**PROBLEM**
Write out exactly the lines below that run from the one containing "exists os, []." through the one containing "destruct (IH os1", both included, with no other lines.

---------- ENTRIES PROVIDED ----------

Lemma ended_forwarded req fh a b : WriteForwardedHeaders req fh a b = req ++ ended_lines (forwarded_lines fh a b).
Proof.
  unfold WriteForwardedHeaders, forwarded_lines. f_equal. rewrite !ended_app. f_equal; [|f_equal].
  - destruct (decide _); [done|]. unfold ended_lines. cbn [fmap list_fmap concat]. by rewrite app_nil_r, <- !app_assoc.
  - destruct (a && _); [|done]. unfold ended_lines. cbn [fmap list_fmap concat]. by rewrite app_nil_r, <- !app_assoc.
  - destruct (b && _); [|done]. unfold ended_lines. cbn [fmap list_fmap concat]. by rewrite app_nil_r, <- !app_assoc.
Qed.

Lemma request_ended u host hc : buildWebSocketUpgradeRequest u host hc = ended_lines (request_lines u host hc) ++ crlf.
Proof.
  unfold buildWebSocketUpgradeRequest, request_lines. rewrite ended_forwarded, !ended_app. unfold header_lines. rewrite ended_headers.
  unfold ended_lines at 3. cbn [fmap list_fmap concat]. by rewrite app_nil_r, <- !app_assoc.
Qed.

Abbreviation clean := (λ s : gostring, "013"%char ∉ s).

Lemma read_line_clean l rest : clean l → read_line (l ++ crlf ++ rest) = Some (l, rest).
Proof.
  induction l as [|c l IH]; intros Hc; [done|]. apply not_elem_of_cons in Hc as [Hne Hc].
  cbn [app read_line]. assert (Ascii.eqb c "013" = false) as -> by (apply Ascii.eqb_neq; congruence). cbn [andb].
  by rewrite IH.
Qed.

Lemma read_head_lines ls rest : Forall clean ls → Forall (λ l, l ≠ []) ls → ∀ fuel, (length ls < fuel)%nat →
  read_head fuel (ended_lines ls ++ crlf ++ rest) = Some (ls, rest).
Proof.
  intros Hc Hne. induction ls as [|l ls IH]; intros [|fuel] Hf; cbn in Hf; try lia; cbn [read_head].
  - done.
  - unfold ended_lines. cbn [fmap list_fmap concat]. rewrite <- !app_assoc. apply Forall_cons in Hc as [Hl Hc], Hne as [Hn Hne].
    rewrite read_line_clean by done. cbn [mbind option_bind]. fold (ended_lines ls). rewrite IH by (done || lia).
    by destruct l.
Qed.

Lemma clean_app a b : clean (a ++ b) ↔ clean a ∧ clean b.
Proof. by rewrite not_elem_of_app. Qed.

(** When neither the path, the query, the host of the target, the copied headers nor the
    forwarded values contain a line end, a server reads the upgrade request as exactly
    the lines that were meant. *)
Theorem upgrade_request_lines u host hc : clean (up_Path u) → clean (up_Query u) → clean host →
  (∀ name, name ∈ copyHeaders → clean (Peek (up_Headers u) name)) →
  clean (fh_ClientIP (up_Forwarded u)) → clean (fh_Host (up_Forwarded u)) → clean (fh_Proto (up_Forwarded u)) →
  read_head 20 (buildWebSocketUpgradeRequest u host hc) = Some (request_lines u host hc, []).
Proof.
  intros Hp Hq Hh Hhd H1 H2 H3. rewrite request_ended. rewrite <- (app_nil_r crlf).
  assert (∀ (s : gostring), bool_decide (clean s) = true → clean s) as Hk by (intros s; apply bool_decide_eq_true_1).
  apply read_head_lines.
  - unfold request_lines. rewrite !Forall_app. split_and!.
    + repeat apply Forall_cons_2; [| |done]; rewrite !clean_app; split_and!; try done; try by (apply Hk; vm_compute).
      unfold request_path. destruct (up_Query u) as [|q0 q], (up_Path u) as [|p0 p]; try done; try (by apply Hk; vm_compute);
        apply not_elem_of_app; split; try done; try (by apply Hk; vm_compute); apply not_elem_of_cons; by split.
    + apply Forall_forall. intros l Hl. apply list_elem_of_omap in Hl as (name & Hin & Hl). unfold header_line in Hl.
      specialize (Hhd name Hin). destruct (Peek (up_Headers u) name) as [|c v]; [done|]. apply (inj Some) in Hl as <-.
      apply clean_app; split; [|apply clean_app; split; [by apply Hk; vm_compute|done]].
      clear -Hin Hk. unfold copyHeaders in Hin. repeat (apply elem_of_cons in Hin as [->|Hin]; [by apply Hk; vm_compute|]). by apply elem_of_nil in Hin.
    + unfold forwarded_lines. rewrite !Forall_app. split_and!.
      * destruct (decide _); [done|]. repeat apply Forall_cons_2; [| |done]; rewrite clean_app; (split; [by apply Hk; vm_compute|done]).
      * destruct (_ && _); [|done]. apply Forall_singleton. rewrite clean_app. split; [by apply Hk; vm_compute|done].
      * destruct (_ && _); [|done]. apply Forall_singleton. rewrite clean_app. split; [by apply Hk; vm_compute|done].
  - unfold request_lines. rewrite !Forall_app. split_and!; [by repeat constructor| |].
    + apply Forall_forall. intros l Hl. apply list_elem_of_omap in Hl as (name & Hin & Hl). unfold header_line in Hl.
      destruct (Peek _ _); [done|]. injection Hl as <-. by destruct name.
    + unfold forwarded_lines. rewrite !Forall_app. split_and!; [destruct (decide _)|destruct (_ && _)|destruct (_ && _)]; by repeat constructor.
  - unfold request_lines. rewrite !length_app. cbn [length].
    assert (length (omap (header_line (up_Headers u)) copyHeaders) ≤ 7)%nat.
    { unfold copyHeaders. cbn [omap list_omap]. repeat (destruct (header_line _ _); cbn [length]); lia. }
    unfold forwarded_lines. rewrite !length_app. destruct (decide _), (_ && _), (_ && _); cbn [length]; lia.
Qed.

(** ** Errors of connections *)

(** [io.EOF], a [net.Error] with whether its text says that the connection is closed
    and whether it is a time-out, and others. *)
Inductive conn_error := EOF | NetError (closed_text timeout : bool) | OtherError (n : Z).
(** The loop of [Run], and the end of a server that a reload has replaced. *)
Inductive event := Signal (sig : signal) (o : Outcome) | StopOld (i : nat).

Definition on_signal (a : App) (sig : signal) (o : Outcome) : App :=
  let a := match sig with SIGINT => with_sigint a | _ => a end in
  if match sig with SIGINT => (3 <=? a_sigints a)%nat | _ => false end then with_exit a 1
  else let '(a, go_on) := handleSignal a sig o in if go_on then a else with_exit a 0.

Definition app_step (a : App) (e : event) : App :=
  match a_exit a with
  | Some _ => a
  | None =>
      match e with
      | Signal sig o => on_signal a sig o
      | StopOld i =>
          match a_old a !! i with
          | Some s =>
              let '(os, _) := stop_server (a_os a) s in
              mkApp os (a_cfg a) (a_srv a) (delete i (a_old a)) (a_http2 a) (a_http3 a) (a_env a)
                (a_children a) (a_sigints a) (a_exit a)
          | None => a
          end
      end
  end.

Definition app_run : App → list event → App := foldl app_step.


(** ** Properties *)

(** The listener has socket [k] open and is one for the address. *)
Definition good (os : OS) (k : nat) (addr : gostring) (ln : Listener) : Prop :=
  on_socket os ln k ∧ listener_matches addr ln = true.

Lemma good_bound os k addr ln : good os k addr ln → (ln_fd ln < length (fds os))%nat.
Proof. intros [[Hh _] _]. by eapply lookup_lt_Some. Qed.

Lemma extends_good os os' k addr ln : extends os os' → good os k addr ln → good os' k addr ln.
Proof. intros He [Ho Hm]. split; [by eapply extends_on|done]. Qed.

Lemma good_dup os os' k addr ln d : extends os os' → good os k addr ln → on_socket os' d k → good os' k addr d.
Proof.
  intros He [[_ Hs] Hm] [Hd Hs']. split; [done|]. destruct He as [Hss _]. rewrite Hss, Hs in Hs'.
  injection Hs' as Hn Hname. unfold listener_matches in *. by rewrite <-Hn, <-Hname.
Qed.

(** Closing changes no descriptor but those that are closed. *)
Definition closes (os os' : OS) (cs : list nat) : Prop :=
  sockets os' = sockets os ∧ length (fds os') = length (fds os) ∧ ∀ i, i ∉ cs → fds os' !! i = fds os !! i.

Lemma Close_closes os ln : closes os (Close_listener os ln) [ln_fd ln].
Proof.
  unfold Close_listener. destruct (fds os !! ln_fd ln) as [[k|]|] eqn:E; try by split_and!.
  split_and!; cbn; [done|by rewrite length_insert|].
  intros i Hi. rewrite list_lookup_insert_ne; [done|]. set_solver.
Qed.

Lemma close_all_closes ls : ∀ os, closes os (close_all os (map Some ls)) (map ln_fd ls).
Proof.
  unfold close_all. induction ls as [|ln ls IH]; intros os; [by split_and!|]. cbn.
  destruct (Close_closes os ln) as (Hs&Hl&Hf). destruct (IH (Close_listener os ln)) as (Hs'&Hl'&Hf').
  split_and!; [congruence|congruence|]. intros i Hi. rewrite Hf', Hf; set_solver.
Qed.

Lemma closes_good os os' cs k addr ln : closes os os' cs → ln_fd ln ∉ cs → good os k addr ln → good os' k addr ln.
Proof. intros (Hs&_&Hf) Hn [[Hh Hk] Hm]. split; [|done]. split; [unfold holds; by rewrite Hf|by rewrite Hs]. Qed.

(** The copies that a reload makes are new descriptors of the same socket. *)
Lemma dup_loop_good k addr ls : ∀ os made,
  Forall (λ o, ∃ ln, o = Some ln ∧ good os k addr ln) ls →
  ∃ os' ds, dup_loop os made ls = (os', Some (made ++ map Some ds)) ∧ extends os os' ∧ length ds = length ls ∧
    Forall (λ d, good os' k addr d ∧ (length (fds os) ≤ ln_fd d)%nat) ds.
Proof.
  induction ls as [|o ls IH]; intros os made Hall; cbn [dup_loop].
  { exists os, []. by rewrite app_nil_r. }
  apply Forall_cons in Hall as [(ln&->&Hg) Hall]. cbn [mbind option_bind].
  destruct (FileListener_on os (ln_fd ln) k) as (os1&d&Hd&He&Hon&Hfd&_&Hfds).
  { apply Hg. } { destruct Hg as [[_ ->] _]. done. }
  unfold DupListener. rewrite Hd.
  destruct (IH os1 (made ++ [Some d])) as (os2&ds&->&He2&Hlen&Hds).
  { eapply Forall_impl; [exact Hall|]. intros o (l&->&Hl). exists l. split; [done|]. by eapply extends_good. }
  exists os2, (d :: ds). split_and!; [by rewrite <-(assoc_L (++))|by etrans|cbn; by rewrite Hlen|].
  constructor.
  - split; [|by rewrite Hfd]. apply (extends_good os1); [done|]. by eapply good_dup.
  - eapply Forall_impl; [exact Hds|]. intros l [? Hle]. split; [done|].
    rewrite Hfds, length_app in Hle. cbn in Hle. lia.
Qed.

----------

**THE COMPLETED TASK**
  { exists os, []. by rewrite app_nil_r. }
  apply Forall_cons in Hall as [(ln&->&Hg) Hall]. cbn [mbind option_bind].
  destruct (FileListener_on os (ln_fd ln) k) as (os1&d&Hd&He&Hon&Hfd&_&Hfds).
  { apply Hg. } { destruct Hg as [[_ ->] _]. done. }
  unfold DupListener. rewrite Hd.
  destruct (IH os1 (made ++ [Some d])) as (os2&ds&->&He2&Hlen&Hds).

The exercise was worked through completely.